Task to carry out:
Copy every line below precisely, leaving nothing out.

Supplied records:
(** * Properties *)

(** ** Value validation against the coercion table *)

Lemma not_of_type_mentions val base_t name :
  mentions (not_of_type val base_t name) name val base_t.
Proof.
  eexists; split; [reflexivity|].
  cbn; intuition.
Qed.

Lemma coercion_native x base_t :
  exists classes,
    PY_COERCION_MAP (type_of (native_value x)) = Some classes
    /\ s_types.issubclass base_t classes = accepts x base_t.
Proof.
  destruct x; cbn; eexists; (split; [reflexivity|]);
    destruct base_t; reflexivity.
Qed.

Lemma validate_each_native name base_t xs :
  match validate_each name base_t (List.map native_value xs) with
  | Ok _ => forallb (fun x => accepts x base_t) xs = true
  | Raise e =>
      exists pre x post,
        xs = pre ++ x :: post
        /\ forallb (fun x => accepts x base_t) pre = true
        /\ accepts x base_t = false
        /\ e = not_of_type (native_value x) base_t name
  end.
Proof.
  induction xs as [|x xs IH]; [reflexivity|].
  cbn [List.map validate_each forallb].
  destruct (coercion_native x base_t) as (classes & -> & ->).
  destruct (accepts x base_t) eqn:Hx.
  - destruct (validate_each name base_t (List.map native_value xs)).
    + exact IH.
    + destruct IH as (pre & y & post & -> & Hpre & Hy & ->).
      exists (x :: pre), y, post. cbn. rewrite Hx, Hpre. auto.
  - exists [], x, xs. auto.
Qed.

(** ** The monad *)

Lemma bind_ok {A B} (m : M A) (k : A -> M B) self a self' :
  m self = Ok (a, self') -> bind m k self = k a self'.
Proof. unfold bind. intros ->. reflexivity. Qed.

Lemma bind_raise {A B} (m : M A) (k : A -> M B) self e :
  m self = Raise e -> bind m k self = Raise e.
Proof. unfold bind. intros ->. reflexivity. Qed.

Lemma bind_inv {A B} (m : M A) (k : A -> M B) self b self2 :
  bind m k self = Ok (b, self2) ->
  exists a self1, m self = Ok (a, self1) /\ k a self1 = Ok (b, self2).
Proof.
  unfold bind. destruct (m self) as [[a self1]|e]; [|discriminate].
  intros H. exists a, self1. auto.
Qed.

Lemma lift_inv {A} (r : result A) self a self' :
  lift r self = Ok (a, self') -> r = Ok a /\ self' = self.
Proof.
  unfold lift. destruct r; [|discriminate].
  intros H. injection H as -> ->. auto.
Qed.

Lemma ret_inv {A} (x a : A) self self' :
  ret x self = Ok (a, self') -> a = x /\ self' = self.
Proof. unfold ret. intros H. injection H as -> ->. auto. Qed.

Answer box:
(** * Properties *)

(** ** Value validation against the coercion table *)

Lemma not_of_type_mentions val base_t name :
  mentions (not_of_type val base_t name) name val base_t.
Proof.
  eexists; split; [reflexivity|].
  cbn; intuition.
Qed.

Lemma coercion_native x base_t :
  exists classes,
    PY_COERCION_MAP (type_of (native_value x)) = Some classes
    /\ s_types.issubclass base_t classes = accepts x base_t.
Proof.
  destruct x; cbn; eexists; (split; [reflexivity|]);
    destruct base_t; reflexivity.
Qed.

Lemma validate_each_native name base_t xs :
  match validate_each name base_t (List.map native_value xs) with
  | Ok _ => forallb (fun x => accepts x base_t) xs = true
  | Raise e =>
      exists pre x post,
        xs = pre ++ x :: post
        /\ forallb (fun x => accepts x base_t) pre = true
        /\ accepts x base_t = false
        /\ e = not_of_type (native_value x) base_t name
  end.
Proof.
  induction xs as [|x xs IH]; [reflexivity|].
  cbn [List.map validate_each forallb].
  destruct (coercion_native x base_t) as (classes & -> & ->).
  destruct (accepts x base_t) eqn:Hx.
  - destruct (validate_each name base_t (List.map native_value xs)).
    + exact IH.
    + destruct IH as (pre & y & post & -> & Hpre & Hy & ->).
      exists (x :: pre), y, post. cbn. rewrite Hx, Hpre. auto.
  - exists [], x, xs. auto.
Qed.

(** ** The monad *)

Lemma bind_ok {A B} (m : M A) (k : A -> M B) self a self' :
  m self = Ok (a, self') -> bind m k self = k a self'.
Proof. unfold bind. intros ->. reflexivity. Qed.

Lemma bind_raise {A B} (m : M A) (k : A -> M B) self e :
  m self = Raise e -> bind m k self = Raise e.
Proof. unfold bind. intros ->. reflexivity. Qed.

Lemma bind_inv {A B} (m : M A) (k : A -> M B) self b self2 :
  bind m k self = Ok (b, self2) ->
  exists a self1, m self = Ok (a, self1) /\ k a self1 = Ok (b, self2).
Proof.
  unfold bind. destruct (m self) as [[a self1]|e]; [|discriminate].
  intros H. exists a, self1. auto.
Qed.

Lemma lift_inv {A} (r : result A) self a self' :
  lift r self = Ok (a, self') -> r = Ok a /\ self' = self.
Proof.
  unfold lift. destruct r; [|discriminate].
  intros H. injection H as -> ->. auto.
Qed.

Lemma ret_inv {A} (x a : A) self self' :
  ret x self = Ok (a, self') -> a = x /\ self' = self.
Proof. unfold ret. intros H. injection H as -> ->. auto. Qed.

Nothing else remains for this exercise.